With the changelog fixups added to misc-next, thanks.
Anand Jain Nov. 14, 2023, 5:13 a.m. UTC | #3
> [CAUSE]
> The error number is -EEXIST, which can happen for qgroup if there is
> already an existing qgroup and then we're trying to create a subvolume
> for it.
> 

We were able to create a qgroup for which the snapshot ID did not exist.
Shouldn't that have failed in the first place?

Thanks, Anand

> [FIX]
> In that case, we can continue creating the subvolume, although it may
> lead to qgroup inconsistency, it's not so critical to abort the current
> transaction.
> 
> So in this case, we can just ignore the non-critical errors, mostly -EEXIST
> (there is already a qgroup).
> 
> Reported-by: syzbot+4d81015bc10889fd12ea@syzkaller.appspotmail.com
> Fixes: 6ed05643ddb1 ("btrfs: create qgroup earlier in snapshot creation")
> Signed-off-by: Qu Wenruo <wqu@suse.com>
> ---
>   fs/btrfs/transaction.c | 2 +-
>   1 file changed, 1 insertion(+), 1 deletion(-)
> 
> diff --git a/fs/btrfs/transaction.c b/fs/btrfs/transaction.c
> index 9694a3ca1739..7af9665bebae 100644
> --- a/fs/btrfs/transaction.c
> +++ b/fs/btrfs/transaction.c
> @@ -1774,7 +1774,7 @@ static noinline int create_pending_snapshot(struct btrfs_trans_handle *trans,
>   	btrfs_release_path(path);
>   
>   	ret = btrfs_create_qgroup(trans, objectid);
> -	if (ret) {
> +	if (ret && ret != -EEXIST) {
>   		btrfs_abort_transaction(trans, ret);
>   		goto fail;
>   	}
Qu Wenruo Nov. 14, 2023, 7:55 a.m.

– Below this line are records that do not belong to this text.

Lemma first_partner_Some shaft_line lines lens used cfg j rest r :
  first_partner shaft_line lines lens used cfg j rest = Some r ->
  exists k k_point, r = (j, k) /\ (k, k_point) ∈ rest
    /\ barb_pair_ok shaft_line lines lens used cfg j k = true.
Proof.
  induction rest as [|[k kp] rest IH]; cbn [first_partner]; [done|].
  destruct (barb_pair_ok shaft_line lines lens used cfg j k) eqn:E.
  - intros [= <-]. exists k, kp. split; [done|]. split; [left|done].
  - intros H. destruct (IH H) as (k' & kp' & -> & Hin & Hok).
    exists k', kp'. split; [done|]. split; [now right|done].
Qed.

(** An accepted pair stands at two positions [idx1 < idx2] of the list. *)
Lemma first_pair_Some shaft_line lines lens used cfg m r :
  first_pair shaft_line lines lens used cfg m = Some r ->
  exists j j_point k k_point m1 m2,
    r = (j, k) /\ m = m1 ++ (j, j_point) :: m2 /\ (k, k_point) ∈ m2
    /\ barb_pair_ok shaft_line lines lens used cfg j k = true.
Proof.
  induction m as [|[j jp] rest IH]; cbn [first_pair]; [done|].
  destruct (first_partner shaft_line lines lens used cfg j rest) as [r'|] eqn:E.
  - intros [= <-]. apply first_partner_Some in E as (k & kp & -> & Hin & Hok).
    exists j, jp, k, kp, [], rest. done.
  - intros H. destruct (IH H) as (j' & jp' & k & kp & m1 & m2 & -> & -> & Hin & Hok).
    exists j', jp', k, kp, ((j, jp) :: m1), m2. done.
Qed.

Lemma check_symmetrical_lines_Some shaft_line lines lens used cfg m j k :
  check_symmetrical_lines shaft_line lines lens used cfg m = Some (j, k) ->
  NoDup (map fst m) ->
  j <> k
  /\ (exists j_point, (j, j_point) ∈ m) /\ (exists k_point, (k, k_point) ∈ m)
  /\ barb_pair_ok shaft_line lines lens used cfg j k = true.
Proof.
  unfold check_symmetrical_lines. destruct (Nat.ltb _ 2); [done|].
  intros H Hnd.
  apply first_pair_Some in H
    as (j' & jp & k' & kp & m1 & m2 & [= -> ->] & -> & Hin & Hok).
  split; [|split; [|split]]; try done.
  - rewrite map_app in Hnd. apply NoDup_app in Hnd as (_ & _ & Hnd).
    cbn in Hnd. apply NoDup_cons in Hnd as [Hnotin _].
    intros ->. apply Hnotin. apply (list_elem_of_fmap_2 fst) in Hin. exact Hin.
  - exists jp. apply elem_of_app. right. left.
  - exists kp. apply elem_of_app. right. now right.
Qed.

Lemma barb_indices_snoc ts t :
  barb_indices (ts ++ [t]) = barb_indices ts ++ [ai_left t; ai_right t].
Proof. unfold barb_indices. rewrite flat_map_app. cbn. done. Qed.

Lemma lengths_lookup lines j line_j :
  lines !! j = Some line_j -> map line_length lines !!! j = line_length line_j.
Proof.
  intros H. apply list_lookup_total_correct.
  now rewrite list_lookup_fmap, H.
Qed.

UTC | #4
On 2023/11/14 15:43, Anand Jain wrote:
> 
> 
>> [CAUSE]
>> The error number is -EEXIST, which can happen for qgroup if there is
>> already an existing qgroup and then we're trying to create a subvolume
>> for it.
>>
> 
> We were able to create a qgroup for which the snapshot ID did not exist.
> Shouldn't that have failed in the first place?

We allowed it from the very beginning, even had interfaces to allow end 
users to modify them directly.

But nowadays, you can no longer change the numbers out of the kernel, 
thus the newly created 0 level qgroups can only have 0 as their rfer/excl.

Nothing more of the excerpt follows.